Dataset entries
═══

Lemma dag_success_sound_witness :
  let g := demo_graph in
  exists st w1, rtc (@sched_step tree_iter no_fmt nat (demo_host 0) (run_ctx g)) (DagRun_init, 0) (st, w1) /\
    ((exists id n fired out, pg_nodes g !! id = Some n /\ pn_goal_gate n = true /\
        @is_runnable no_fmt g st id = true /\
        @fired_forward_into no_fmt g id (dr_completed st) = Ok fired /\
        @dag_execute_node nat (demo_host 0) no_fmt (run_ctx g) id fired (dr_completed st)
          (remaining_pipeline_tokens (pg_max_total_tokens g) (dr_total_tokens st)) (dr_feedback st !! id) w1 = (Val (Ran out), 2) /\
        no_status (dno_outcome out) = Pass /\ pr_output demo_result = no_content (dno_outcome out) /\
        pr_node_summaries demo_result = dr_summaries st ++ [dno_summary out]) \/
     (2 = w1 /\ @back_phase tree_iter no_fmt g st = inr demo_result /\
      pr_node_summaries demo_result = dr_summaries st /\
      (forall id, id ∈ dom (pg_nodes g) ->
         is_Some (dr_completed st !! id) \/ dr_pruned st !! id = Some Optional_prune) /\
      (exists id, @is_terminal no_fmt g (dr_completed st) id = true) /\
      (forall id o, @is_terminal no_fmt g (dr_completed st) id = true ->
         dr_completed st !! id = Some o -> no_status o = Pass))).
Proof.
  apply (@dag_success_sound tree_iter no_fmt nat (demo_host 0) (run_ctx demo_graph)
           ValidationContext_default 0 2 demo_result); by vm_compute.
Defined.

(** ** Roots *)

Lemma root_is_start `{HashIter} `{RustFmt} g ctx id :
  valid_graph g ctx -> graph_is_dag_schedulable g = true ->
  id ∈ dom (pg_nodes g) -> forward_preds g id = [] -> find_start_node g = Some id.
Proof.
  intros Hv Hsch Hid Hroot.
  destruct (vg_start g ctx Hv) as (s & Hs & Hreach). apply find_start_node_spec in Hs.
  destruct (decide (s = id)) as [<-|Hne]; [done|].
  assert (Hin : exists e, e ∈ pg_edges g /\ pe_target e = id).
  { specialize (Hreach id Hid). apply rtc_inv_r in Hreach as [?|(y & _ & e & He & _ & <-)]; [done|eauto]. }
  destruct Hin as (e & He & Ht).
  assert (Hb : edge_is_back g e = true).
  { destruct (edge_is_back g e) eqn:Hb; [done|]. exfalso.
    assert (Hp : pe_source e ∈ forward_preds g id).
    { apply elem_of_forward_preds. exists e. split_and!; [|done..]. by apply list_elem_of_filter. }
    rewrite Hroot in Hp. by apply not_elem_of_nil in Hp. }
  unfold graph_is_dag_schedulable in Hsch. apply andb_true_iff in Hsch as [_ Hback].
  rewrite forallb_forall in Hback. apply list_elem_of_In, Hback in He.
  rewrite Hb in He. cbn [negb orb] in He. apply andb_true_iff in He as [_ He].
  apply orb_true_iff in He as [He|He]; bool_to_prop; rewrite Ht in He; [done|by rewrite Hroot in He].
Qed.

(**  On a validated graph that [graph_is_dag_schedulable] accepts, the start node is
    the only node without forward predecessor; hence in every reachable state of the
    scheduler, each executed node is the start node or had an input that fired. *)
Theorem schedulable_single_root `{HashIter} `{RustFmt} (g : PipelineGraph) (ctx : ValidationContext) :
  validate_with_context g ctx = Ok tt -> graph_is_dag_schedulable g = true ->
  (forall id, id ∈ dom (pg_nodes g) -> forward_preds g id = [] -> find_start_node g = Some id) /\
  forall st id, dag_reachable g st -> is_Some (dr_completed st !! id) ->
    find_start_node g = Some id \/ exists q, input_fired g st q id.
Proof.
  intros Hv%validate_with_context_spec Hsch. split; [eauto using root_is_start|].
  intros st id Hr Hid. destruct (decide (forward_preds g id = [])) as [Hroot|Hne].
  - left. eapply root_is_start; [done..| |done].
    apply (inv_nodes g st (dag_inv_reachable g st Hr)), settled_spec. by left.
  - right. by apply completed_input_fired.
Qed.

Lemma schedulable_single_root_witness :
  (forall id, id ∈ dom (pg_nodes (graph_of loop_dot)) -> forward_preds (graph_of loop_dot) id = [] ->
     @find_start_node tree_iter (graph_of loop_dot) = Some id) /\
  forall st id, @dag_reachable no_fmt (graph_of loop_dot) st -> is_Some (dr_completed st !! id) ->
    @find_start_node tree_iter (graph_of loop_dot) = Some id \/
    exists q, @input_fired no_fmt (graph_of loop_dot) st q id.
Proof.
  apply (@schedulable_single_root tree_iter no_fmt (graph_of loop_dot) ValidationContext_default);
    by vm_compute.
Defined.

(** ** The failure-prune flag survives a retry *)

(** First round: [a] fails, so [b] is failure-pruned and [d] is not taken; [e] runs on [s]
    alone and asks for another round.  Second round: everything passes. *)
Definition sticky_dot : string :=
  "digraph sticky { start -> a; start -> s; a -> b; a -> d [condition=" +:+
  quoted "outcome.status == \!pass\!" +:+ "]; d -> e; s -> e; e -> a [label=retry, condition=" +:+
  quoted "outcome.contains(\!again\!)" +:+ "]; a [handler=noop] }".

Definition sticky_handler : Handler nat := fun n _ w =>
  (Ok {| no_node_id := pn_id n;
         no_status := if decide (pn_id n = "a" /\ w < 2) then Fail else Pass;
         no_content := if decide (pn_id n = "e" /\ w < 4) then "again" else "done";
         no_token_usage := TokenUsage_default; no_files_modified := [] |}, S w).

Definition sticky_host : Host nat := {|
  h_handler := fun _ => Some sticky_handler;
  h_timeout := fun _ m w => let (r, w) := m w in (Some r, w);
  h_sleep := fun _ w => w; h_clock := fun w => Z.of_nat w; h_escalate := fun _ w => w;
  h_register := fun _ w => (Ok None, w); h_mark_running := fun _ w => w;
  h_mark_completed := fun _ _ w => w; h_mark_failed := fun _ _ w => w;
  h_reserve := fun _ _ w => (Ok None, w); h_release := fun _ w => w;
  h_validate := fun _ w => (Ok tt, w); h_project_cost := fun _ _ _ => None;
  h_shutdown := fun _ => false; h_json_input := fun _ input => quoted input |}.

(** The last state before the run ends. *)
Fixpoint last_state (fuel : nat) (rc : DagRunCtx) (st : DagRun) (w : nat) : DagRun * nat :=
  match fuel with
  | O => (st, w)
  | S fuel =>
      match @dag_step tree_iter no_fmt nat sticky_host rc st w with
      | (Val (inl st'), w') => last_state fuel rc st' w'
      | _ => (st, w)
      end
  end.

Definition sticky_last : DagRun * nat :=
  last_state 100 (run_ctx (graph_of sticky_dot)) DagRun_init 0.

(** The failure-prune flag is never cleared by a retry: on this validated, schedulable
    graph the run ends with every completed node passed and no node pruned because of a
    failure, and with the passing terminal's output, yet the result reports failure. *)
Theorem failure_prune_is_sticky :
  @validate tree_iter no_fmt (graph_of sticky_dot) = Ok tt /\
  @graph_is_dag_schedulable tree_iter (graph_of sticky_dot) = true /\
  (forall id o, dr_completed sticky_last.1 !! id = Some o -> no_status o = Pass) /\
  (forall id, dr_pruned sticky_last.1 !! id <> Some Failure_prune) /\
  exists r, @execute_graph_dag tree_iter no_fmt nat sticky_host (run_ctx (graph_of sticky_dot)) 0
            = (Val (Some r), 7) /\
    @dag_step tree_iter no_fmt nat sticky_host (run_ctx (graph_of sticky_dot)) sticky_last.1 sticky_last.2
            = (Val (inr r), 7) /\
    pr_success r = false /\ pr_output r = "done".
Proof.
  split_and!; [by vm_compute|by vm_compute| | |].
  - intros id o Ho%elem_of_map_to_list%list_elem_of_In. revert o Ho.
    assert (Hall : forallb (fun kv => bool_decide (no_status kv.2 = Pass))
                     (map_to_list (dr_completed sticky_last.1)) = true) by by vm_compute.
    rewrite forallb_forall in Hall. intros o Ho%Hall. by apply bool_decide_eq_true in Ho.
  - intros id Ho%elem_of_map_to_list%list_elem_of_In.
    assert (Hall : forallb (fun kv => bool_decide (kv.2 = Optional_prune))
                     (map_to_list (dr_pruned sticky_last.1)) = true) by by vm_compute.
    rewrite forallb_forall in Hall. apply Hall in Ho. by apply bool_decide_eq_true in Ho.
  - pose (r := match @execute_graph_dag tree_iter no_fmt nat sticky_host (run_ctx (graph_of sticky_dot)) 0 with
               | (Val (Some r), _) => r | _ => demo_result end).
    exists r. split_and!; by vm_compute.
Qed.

═══

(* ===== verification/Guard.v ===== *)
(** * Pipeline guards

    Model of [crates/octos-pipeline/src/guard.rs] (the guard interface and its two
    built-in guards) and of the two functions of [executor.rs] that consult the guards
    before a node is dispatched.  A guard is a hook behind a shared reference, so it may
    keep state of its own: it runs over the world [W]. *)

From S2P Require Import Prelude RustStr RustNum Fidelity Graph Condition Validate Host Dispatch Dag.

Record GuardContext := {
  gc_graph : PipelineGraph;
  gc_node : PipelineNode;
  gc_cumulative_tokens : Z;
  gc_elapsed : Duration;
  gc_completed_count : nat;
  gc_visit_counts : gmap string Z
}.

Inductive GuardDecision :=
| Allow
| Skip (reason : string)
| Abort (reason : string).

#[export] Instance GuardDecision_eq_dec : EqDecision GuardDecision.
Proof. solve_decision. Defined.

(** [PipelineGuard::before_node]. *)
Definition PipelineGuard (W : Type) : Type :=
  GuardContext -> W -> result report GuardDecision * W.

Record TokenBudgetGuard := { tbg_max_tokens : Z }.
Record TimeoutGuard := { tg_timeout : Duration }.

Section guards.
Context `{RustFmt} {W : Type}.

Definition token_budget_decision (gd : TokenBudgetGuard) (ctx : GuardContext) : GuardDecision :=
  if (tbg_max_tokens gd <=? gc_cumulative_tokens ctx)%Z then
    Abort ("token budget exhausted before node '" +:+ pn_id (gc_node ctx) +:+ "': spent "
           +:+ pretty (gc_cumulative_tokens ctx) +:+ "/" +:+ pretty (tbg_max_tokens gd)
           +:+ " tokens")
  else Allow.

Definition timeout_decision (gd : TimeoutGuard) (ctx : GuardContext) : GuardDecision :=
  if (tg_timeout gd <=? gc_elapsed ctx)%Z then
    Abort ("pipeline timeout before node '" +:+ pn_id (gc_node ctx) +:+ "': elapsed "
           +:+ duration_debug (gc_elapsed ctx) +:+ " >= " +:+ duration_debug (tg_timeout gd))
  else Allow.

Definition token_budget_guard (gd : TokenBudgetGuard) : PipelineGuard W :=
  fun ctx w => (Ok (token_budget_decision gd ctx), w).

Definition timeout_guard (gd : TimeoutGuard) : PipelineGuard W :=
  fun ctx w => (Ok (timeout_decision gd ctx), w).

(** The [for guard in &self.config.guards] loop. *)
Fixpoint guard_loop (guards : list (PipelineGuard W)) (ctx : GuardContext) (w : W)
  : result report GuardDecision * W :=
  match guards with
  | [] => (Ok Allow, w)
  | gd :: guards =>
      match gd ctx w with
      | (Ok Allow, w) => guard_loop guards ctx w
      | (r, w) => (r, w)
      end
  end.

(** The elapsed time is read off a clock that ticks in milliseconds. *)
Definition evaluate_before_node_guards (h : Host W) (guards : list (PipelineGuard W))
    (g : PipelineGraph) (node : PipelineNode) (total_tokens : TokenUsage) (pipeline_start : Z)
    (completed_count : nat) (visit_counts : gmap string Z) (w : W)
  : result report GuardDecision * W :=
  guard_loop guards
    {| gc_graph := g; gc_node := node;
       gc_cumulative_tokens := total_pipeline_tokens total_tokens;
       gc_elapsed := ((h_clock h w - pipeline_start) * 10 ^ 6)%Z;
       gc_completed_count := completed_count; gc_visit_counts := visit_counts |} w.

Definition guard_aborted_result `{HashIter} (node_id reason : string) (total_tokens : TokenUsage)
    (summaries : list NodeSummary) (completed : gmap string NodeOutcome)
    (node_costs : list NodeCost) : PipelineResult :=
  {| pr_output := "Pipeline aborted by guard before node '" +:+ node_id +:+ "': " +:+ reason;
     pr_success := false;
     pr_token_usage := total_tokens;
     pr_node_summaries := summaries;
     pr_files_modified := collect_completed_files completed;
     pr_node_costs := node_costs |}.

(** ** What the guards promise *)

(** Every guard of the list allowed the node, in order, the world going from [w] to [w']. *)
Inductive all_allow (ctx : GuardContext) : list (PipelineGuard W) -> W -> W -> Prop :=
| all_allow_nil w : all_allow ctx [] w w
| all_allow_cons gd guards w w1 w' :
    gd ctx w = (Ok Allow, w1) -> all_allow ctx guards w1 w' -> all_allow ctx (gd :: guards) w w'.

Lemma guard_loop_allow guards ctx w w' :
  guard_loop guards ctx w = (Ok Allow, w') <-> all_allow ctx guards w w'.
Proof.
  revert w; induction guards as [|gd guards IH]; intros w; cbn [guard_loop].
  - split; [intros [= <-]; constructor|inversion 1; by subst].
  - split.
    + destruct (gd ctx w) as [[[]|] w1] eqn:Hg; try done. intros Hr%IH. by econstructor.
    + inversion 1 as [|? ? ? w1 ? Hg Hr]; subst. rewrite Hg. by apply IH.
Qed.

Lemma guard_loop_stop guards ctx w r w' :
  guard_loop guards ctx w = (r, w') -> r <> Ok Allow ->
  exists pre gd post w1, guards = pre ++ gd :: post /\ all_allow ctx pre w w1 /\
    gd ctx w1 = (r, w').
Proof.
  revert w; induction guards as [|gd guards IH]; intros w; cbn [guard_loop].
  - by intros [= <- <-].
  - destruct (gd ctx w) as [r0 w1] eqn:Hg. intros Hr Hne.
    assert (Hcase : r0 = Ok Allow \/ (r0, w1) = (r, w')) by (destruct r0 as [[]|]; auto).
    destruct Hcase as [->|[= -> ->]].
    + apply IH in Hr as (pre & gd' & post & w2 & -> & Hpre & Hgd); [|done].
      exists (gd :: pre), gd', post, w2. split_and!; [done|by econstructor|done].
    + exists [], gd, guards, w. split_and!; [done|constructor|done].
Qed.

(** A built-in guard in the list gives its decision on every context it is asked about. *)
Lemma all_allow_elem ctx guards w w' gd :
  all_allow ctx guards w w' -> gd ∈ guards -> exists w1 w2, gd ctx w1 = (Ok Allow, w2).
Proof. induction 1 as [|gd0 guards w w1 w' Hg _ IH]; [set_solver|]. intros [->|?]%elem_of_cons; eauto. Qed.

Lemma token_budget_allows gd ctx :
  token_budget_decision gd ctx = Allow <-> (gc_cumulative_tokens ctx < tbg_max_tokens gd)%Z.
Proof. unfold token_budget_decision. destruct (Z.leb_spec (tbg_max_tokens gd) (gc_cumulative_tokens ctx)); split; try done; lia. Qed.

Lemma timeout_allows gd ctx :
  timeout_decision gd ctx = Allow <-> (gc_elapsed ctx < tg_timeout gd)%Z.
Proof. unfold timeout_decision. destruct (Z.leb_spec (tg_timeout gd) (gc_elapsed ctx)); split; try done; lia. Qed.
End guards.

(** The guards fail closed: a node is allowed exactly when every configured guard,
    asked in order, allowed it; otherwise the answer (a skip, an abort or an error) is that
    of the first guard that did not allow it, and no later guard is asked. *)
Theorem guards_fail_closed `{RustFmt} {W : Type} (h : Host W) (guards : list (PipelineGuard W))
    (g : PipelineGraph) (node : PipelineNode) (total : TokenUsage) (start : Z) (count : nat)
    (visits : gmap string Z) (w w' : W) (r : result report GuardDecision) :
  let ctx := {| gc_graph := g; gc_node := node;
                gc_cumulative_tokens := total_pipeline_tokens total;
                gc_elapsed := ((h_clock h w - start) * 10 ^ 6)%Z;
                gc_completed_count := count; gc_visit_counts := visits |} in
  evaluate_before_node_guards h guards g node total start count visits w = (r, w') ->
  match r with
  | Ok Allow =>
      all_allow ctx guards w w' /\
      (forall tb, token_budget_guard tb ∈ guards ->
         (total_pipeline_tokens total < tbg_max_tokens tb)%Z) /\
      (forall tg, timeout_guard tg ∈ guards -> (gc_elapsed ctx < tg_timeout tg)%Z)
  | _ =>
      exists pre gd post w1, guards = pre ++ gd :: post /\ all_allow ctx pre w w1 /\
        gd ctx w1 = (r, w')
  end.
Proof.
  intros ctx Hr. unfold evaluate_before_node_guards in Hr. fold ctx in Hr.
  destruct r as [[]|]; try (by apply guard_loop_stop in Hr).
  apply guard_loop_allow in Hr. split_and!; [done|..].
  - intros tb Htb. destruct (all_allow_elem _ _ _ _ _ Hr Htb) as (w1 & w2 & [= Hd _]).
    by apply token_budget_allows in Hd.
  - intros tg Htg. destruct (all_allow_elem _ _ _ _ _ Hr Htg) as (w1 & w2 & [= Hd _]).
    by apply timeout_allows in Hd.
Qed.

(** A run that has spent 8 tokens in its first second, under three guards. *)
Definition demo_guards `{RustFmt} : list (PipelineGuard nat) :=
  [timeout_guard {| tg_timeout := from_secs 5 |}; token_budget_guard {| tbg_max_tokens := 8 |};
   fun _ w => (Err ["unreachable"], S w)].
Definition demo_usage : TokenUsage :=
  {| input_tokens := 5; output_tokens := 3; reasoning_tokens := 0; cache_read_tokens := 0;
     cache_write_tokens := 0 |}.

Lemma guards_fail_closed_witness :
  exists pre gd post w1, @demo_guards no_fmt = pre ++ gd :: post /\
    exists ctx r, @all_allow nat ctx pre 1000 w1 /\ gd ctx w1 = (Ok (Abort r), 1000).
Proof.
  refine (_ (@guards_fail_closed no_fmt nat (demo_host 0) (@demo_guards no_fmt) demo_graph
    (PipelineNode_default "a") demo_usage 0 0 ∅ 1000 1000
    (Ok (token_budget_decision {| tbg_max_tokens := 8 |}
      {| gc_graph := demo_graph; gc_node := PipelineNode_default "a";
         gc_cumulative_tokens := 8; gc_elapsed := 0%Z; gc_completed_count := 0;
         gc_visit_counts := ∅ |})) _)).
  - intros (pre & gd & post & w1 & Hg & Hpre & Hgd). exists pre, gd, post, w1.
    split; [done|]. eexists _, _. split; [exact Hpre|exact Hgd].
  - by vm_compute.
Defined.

═══

_Exercise aim_: Looking at the entries above, can you reproduce exactly the lines from the one that holds "no_content := if" through the one that holds "(** The failure-prune", and only those?

_Answer section_:
         no_content := if decide (pn_id n = "e" /\ w < 4) then "again" else "done";
         no_token_usage := TokenUsage_default; no_files_modified := [] |}, S w).

Definition sticky_host : Host nat := {|
  h_handler := fun _ => Some sticky_handler;
  h_timeout := fun _ m w => let (r, w) := m w in (Some r, w);
  h_sleep := fun _ w => w; h_clock := fun w => Z.of_nat w; h_escalate := fun _ w => w;
  h_register := fun _ w => (Ok None, w); h_mark_running := fun _ w => w;
  h_mark_completed := fun _ _ w => w; h_mark_failed := fun _ _ w => w;
  h_reserve := fun _ _ w => (Ok None, w); h_release := fun _ w => w;
  h_validate := fun _ w => (Ok tt, w); h_project_cost := fun _ _ _ => None;
  h_shutdown := fun _ => false; h_json_input := fun _ input => quoted input |}.

(** The last state before the run ends. *)
Fixpoint last_state (fuel : nat) (rc : DagRunCtx) (st : DagRun) (w : nat) : DagRun * nat :=
  match fuel with
  | O => (st, w)
  | S fuel =>
      match @dag_step tree_iter no_fmt nat sticky_host rc st w with
      | (Val (inl st'), w') => last_state fuel rc st' w'
      | _ => (st, w)
      end
  end.

Definition sticky_last : DagRun * nat :=
  last_state 100 (run_ctx (graph_of sticky_dot)) DagRun_init 0.

(** The failure-prune flag is never cleared by a retry: on this validated, schedulable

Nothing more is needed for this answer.